**BRIEF**. Of all the entries below, only the lines from the one with "#[global] Hint Mode BackingStoreLaws" up to and including the one with "bs_get k := fun m => (Val (m !! k), m);" are to be duplicated exactly.

**DATA EXTRACTS**.

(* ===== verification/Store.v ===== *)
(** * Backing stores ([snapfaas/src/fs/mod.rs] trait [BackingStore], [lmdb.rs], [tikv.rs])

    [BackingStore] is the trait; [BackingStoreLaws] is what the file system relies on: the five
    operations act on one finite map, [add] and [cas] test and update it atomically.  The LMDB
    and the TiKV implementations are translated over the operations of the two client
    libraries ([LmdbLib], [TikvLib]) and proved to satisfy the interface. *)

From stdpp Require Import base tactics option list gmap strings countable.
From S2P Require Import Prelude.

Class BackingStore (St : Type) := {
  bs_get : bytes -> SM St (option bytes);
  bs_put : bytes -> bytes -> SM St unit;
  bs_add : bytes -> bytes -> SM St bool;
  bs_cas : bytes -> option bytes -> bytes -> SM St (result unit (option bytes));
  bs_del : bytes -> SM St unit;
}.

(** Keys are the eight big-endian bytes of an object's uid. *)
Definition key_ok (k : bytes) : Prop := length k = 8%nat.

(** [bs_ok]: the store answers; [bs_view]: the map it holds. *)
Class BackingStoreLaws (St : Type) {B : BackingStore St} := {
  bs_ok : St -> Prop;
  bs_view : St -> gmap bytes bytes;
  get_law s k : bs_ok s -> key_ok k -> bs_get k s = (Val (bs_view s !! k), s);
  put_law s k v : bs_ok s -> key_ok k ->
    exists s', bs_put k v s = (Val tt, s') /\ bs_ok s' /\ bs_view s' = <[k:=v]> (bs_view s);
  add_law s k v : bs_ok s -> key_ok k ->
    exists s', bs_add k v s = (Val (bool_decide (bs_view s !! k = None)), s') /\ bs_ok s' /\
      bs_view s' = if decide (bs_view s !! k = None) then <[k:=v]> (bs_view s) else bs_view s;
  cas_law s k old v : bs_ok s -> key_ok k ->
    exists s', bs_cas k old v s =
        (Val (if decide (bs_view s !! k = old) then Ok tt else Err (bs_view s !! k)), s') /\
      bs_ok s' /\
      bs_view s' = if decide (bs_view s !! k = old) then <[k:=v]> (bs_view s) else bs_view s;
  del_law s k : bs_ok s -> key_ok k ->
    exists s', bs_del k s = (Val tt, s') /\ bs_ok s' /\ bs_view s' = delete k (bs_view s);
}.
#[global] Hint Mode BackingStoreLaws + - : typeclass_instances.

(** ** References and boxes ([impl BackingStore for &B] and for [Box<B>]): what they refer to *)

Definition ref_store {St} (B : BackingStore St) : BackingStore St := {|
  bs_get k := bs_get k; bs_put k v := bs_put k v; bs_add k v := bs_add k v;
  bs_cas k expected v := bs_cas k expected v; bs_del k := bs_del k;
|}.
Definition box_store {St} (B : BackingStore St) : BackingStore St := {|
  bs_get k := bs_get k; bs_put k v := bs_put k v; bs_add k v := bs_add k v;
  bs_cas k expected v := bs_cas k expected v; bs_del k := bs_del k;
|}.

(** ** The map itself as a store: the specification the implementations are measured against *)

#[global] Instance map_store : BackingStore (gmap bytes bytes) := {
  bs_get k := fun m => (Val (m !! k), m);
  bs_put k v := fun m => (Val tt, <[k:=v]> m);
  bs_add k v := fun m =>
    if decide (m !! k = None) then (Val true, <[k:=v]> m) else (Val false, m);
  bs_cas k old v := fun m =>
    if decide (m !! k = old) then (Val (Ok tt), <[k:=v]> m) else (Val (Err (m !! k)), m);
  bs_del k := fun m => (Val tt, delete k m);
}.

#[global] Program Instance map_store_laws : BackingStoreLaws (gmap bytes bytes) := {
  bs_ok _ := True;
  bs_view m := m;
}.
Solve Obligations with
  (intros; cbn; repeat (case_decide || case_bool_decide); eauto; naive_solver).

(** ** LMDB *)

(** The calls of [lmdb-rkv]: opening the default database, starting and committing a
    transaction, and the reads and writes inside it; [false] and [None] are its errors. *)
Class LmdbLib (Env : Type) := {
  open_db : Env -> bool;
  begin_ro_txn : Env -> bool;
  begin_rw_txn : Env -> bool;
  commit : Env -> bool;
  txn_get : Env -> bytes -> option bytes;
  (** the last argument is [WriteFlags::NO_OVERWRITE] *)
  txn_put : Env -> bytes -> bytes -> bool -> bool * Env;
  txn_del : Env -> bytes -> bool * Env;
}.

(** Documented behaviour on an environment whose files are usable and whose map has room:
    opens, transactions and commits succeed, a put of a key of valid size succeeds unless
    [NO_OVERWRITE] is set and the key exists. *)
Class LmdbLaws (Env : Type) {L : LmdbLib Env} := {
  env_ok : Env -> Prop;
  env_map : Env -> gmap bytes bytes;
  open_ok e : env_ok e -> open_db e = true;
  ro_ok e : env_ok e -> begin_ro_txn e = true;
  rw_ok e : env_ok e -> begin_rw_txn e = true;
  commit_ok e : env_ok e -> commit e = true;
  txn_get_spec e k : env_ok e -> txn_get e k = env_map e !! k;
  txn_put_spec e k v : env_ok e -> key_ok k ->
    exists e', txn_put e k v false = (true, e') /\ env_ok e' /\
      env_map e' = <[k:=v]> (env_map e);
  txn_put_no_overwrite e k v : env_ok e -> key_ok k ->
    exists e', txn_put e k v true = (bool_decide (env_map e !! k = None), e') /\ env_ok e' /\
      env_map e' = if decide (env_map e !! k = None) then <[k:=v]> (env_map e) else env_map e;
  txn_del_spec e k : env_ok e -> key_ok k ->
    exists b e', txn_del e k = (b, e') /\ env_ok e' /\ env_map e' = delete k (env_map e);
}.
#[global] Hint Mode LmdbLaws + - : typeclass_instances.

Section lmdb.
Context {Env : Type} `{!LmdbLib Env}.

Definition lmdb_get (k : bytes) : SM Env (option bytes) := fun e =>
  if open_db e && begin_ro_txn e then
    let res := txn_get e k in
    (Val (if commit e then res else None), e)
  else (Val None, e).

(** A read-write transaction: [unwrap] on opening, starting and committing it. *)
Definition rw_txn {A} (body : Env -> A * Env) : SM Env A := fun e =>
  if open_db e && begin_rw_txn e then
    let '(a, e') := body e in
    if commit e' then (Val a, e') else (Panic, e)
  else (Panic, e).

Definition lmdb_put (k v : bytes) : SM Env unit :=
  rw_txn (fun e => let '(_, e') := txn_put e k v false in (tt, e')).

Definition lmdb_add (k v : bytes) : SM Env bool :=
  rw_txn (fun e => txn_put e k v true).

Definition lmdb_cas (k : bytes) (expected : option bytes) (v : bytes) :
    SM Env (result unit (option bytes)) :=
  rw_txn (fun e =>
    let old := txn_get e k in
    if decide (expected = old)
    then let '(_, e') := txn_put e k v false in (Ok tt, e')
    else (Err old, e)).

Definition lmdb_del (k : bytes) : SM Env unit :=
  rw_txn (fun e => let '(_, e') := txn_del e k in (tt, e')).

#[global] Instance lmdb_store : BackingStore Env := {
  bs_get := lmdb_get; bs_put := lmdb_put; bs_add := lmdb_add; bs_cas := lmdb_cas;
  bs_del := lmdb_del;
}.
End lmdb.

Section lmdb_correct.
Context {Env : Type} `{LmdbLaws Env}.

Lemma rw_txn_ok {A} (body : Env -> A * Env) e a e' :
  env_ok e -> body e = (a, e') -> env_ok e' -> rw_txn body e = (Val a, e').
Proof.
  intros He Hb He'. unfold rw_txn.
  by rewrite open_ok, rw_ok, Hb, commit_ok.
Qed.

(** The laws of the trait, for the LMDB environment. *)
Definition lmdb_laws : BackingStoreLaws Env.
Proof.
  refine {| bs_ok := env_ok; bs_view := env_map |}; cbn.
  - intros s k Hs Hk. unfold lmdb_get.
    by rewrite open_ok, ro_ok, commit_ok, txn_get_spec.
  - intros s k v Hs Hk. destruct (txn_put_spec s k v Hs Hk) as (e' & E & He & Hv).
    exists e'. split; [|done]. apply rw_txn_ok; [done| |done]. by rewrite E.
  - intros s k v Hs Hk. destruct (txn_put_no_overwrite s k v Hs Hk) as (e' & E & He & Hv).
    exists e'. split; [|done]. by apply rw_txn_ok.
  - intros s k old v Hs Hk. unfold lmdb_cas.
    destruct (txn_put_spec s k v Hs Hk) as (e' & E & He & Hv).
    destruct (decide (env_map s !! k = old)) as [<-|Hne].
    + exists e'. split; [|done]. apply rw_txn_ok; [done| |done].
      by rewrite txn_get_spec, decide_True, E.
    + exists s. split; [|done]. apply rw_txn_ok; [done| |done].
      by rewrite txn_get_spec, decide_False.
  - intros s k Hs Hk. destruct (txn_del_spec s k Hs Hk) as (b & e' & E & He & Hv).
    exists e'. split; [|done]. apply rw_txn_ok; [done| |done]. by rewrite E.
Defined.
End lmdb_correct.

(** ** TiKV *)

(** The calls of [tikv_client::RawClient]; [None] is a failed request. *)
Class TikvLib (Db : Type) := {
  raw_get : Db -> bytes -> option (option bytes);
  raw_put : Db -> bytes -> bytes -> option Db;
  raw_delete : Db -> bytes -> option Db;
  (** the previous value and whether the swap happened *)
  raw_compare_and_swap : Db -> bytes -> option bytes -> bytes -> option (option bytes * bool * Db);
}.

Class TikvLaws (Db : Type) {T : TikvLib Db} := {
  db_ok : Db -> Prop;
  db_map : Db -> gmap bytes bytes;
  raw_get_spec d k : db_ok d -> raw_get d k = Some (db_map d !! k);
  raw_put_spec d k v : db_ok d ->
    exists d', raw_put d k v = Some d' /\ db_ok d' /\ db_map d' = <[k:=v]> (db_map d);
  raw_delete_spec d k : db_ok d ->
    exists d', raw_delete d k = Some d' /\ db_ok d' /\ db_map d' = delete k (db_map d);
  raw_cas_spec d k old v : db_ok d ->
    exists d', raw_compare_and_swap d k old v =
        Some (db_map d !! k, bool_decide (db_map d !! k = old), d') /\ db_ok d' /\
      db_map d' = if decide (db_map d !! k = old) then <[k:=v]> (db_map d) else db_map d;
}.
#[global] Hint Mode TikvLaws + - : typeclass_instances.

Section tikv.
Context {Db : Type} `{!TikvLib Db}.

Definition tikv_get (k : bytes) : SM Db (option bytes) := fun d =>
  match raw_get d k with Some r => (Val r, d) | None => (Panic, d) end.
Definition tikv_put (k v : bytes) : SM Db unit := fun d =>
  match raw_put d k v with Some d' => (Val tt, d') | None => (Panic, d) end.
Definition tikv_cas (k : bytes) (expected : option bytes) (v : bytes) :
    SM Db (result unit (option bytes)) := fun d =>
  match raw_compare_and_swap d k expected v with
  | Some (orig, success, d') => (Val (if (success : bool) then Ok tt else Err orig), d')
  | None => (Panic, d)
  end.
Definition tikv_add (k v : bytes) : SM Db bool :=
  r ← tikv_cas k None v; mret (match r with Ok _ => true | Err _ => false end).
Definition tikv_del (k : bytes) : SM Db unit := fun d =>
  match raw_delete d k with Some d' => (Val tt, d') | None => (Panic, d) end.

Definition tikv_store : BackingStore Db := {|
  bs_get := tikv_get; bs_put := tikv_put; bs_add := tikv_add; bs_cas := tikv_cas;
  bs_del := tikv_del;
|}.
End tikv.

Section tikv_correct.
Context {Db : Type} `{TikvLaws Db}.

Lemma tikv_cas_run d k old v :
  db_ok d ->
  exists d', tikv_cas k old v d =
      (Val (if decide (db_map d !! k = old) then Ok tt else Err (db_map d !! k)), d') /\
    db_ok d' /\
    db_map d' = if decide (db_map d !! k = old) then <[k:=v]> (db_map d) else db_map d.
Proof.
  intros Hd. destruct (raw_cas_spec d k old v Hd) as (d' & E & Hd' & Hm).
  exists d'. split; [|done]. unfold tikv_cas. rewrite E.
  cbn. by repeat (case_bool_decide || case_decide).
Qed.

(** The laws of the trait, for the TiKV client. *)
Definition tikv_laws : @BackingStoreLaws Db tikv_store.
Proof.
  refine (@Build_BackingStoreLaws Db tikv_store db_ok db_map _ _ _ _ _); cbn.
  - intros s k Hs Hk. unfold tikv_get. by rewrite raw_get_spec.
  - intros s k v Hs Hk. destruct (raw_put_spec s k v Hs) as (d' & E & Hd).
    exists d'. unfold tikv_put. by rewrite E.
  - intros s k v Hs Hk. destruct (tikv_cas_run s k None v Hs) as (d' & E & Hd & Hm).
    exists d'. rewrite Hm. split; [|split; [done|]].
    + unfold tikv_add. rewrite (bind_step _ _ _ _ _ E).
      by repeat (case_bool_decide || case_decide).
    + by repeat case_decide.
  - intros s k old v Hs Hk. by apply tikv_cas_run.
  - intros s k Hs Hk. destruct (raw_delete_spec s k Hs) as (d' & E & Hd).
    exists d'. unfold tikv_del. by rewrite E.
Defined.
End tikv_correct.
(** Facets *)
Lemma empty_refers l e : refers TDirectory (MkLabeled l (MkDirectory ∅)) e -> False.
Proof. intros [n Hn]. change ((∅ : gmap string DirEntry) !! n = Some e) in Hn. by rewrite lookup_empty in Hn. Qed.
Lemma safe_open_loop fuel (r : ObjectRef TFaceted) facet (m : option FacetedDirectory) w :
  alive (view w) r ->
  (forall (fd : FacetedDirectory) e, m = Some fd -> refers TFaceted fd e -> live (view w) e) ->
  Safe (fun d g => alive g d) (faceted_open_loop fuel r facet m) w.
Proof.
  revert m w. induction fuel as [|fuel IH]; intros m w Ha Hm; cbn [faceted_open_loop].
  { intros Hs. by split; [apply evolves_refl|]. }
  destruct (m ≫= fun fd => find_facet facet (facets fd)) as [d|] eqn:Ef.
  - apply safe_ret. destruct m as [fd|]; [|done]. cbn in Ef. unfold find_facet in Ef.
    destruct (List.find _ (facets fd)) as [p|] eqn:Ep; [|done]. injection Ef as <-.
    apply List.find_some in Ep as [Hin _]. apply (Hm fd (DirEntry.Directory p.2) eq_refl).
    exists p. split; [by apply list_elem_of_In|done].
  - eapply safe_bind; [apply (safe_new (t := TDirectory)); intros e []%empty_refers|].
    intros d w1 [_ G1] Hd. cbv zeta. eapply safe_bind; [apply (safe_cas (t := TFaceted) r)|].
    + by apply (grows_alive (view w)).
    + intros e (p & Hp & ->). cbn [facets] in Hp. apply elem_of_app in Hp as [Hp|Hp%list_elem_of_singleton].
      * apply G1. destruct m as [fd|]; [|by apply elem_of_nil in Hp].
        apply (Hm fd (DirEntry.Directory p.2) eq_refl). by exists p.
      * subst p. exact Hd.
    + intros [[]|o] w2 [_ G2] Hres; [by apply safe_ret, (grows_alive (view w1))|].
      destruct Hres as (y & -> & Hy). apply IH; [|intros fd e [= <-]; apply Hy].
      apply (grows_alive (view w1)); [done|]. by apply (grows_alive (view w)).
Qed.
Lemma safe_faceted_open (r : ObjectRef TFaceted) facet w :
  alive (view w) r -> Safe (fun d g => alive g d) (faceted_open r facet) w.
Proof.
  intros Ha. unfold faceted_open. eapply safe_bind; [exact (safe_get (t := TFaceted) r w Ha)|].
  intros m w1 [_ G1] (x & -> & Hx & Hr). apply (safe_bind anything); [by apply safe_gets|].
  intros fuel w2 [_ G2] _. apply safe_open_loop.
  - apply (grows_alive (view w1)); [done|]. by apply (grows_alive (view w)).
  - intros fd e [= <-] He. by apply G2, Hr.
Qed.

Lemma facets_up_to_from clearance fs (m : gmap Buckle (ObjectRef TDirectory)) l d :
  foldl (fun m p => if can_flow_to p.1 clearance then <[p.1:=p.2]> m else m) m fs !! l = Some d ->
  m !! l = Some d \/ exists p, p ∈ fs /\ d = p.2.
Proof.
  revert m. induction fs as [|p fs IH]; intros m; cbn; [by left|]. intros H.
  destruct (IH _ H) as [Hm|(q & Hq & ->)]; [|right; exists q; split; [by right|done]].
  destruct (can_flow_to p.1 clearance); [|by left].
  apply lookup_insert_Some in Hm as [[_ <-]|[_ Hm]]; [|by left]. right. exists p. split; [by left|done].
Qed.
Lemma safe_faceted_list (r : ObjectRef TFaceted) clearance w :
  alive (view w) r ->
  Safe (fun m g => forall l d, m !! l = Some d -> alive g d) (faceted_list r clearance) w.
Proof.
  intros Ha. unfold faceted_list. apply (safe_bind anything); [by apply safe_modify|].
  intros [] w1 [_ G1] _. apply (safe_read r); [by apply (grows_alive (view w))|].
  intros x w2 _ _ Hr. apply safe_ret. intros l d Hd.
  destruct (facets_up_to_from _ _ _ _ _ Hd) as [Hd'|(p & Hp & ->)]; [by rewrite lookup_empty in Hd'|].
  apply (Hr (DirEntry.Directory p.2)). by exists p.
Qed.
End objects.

**COMPLETED EXERCISE**.
#[global] Hint Mode BackingStoreLaws + - : typeclass_instances.

(** ** References and boxes ([impl BackingStore for &B] and for [Box<B>]): what they refer to *)

Definition ref_store {St} (B : BackingStore St) : BackingStore St := {|
  bs_get k := bs_get k; bs_put k v := bs_put k v; bs_add k v := bs_add k v;
  bs_cas k expected v := bs_cas k expected v; bs_del k := bs_del k;
|}.
Definition box_store {St} (B : BackingStore St) : BackingStore St := {|
  bs_get k := bs_get k; bs_put k v := bs_put k v; bs_add k v := bs_add k v;
  bs_cas k expected v := bs_cas k expected v; bs_del k := bs_del k;
|}.

(** ** The map itself as a store: the specification the implementations are measured against *)

#[global] Instance map_store : BackingStore (gmap bytes bytes) := {
  bs_get k := fun m => (Val (m !! k), m);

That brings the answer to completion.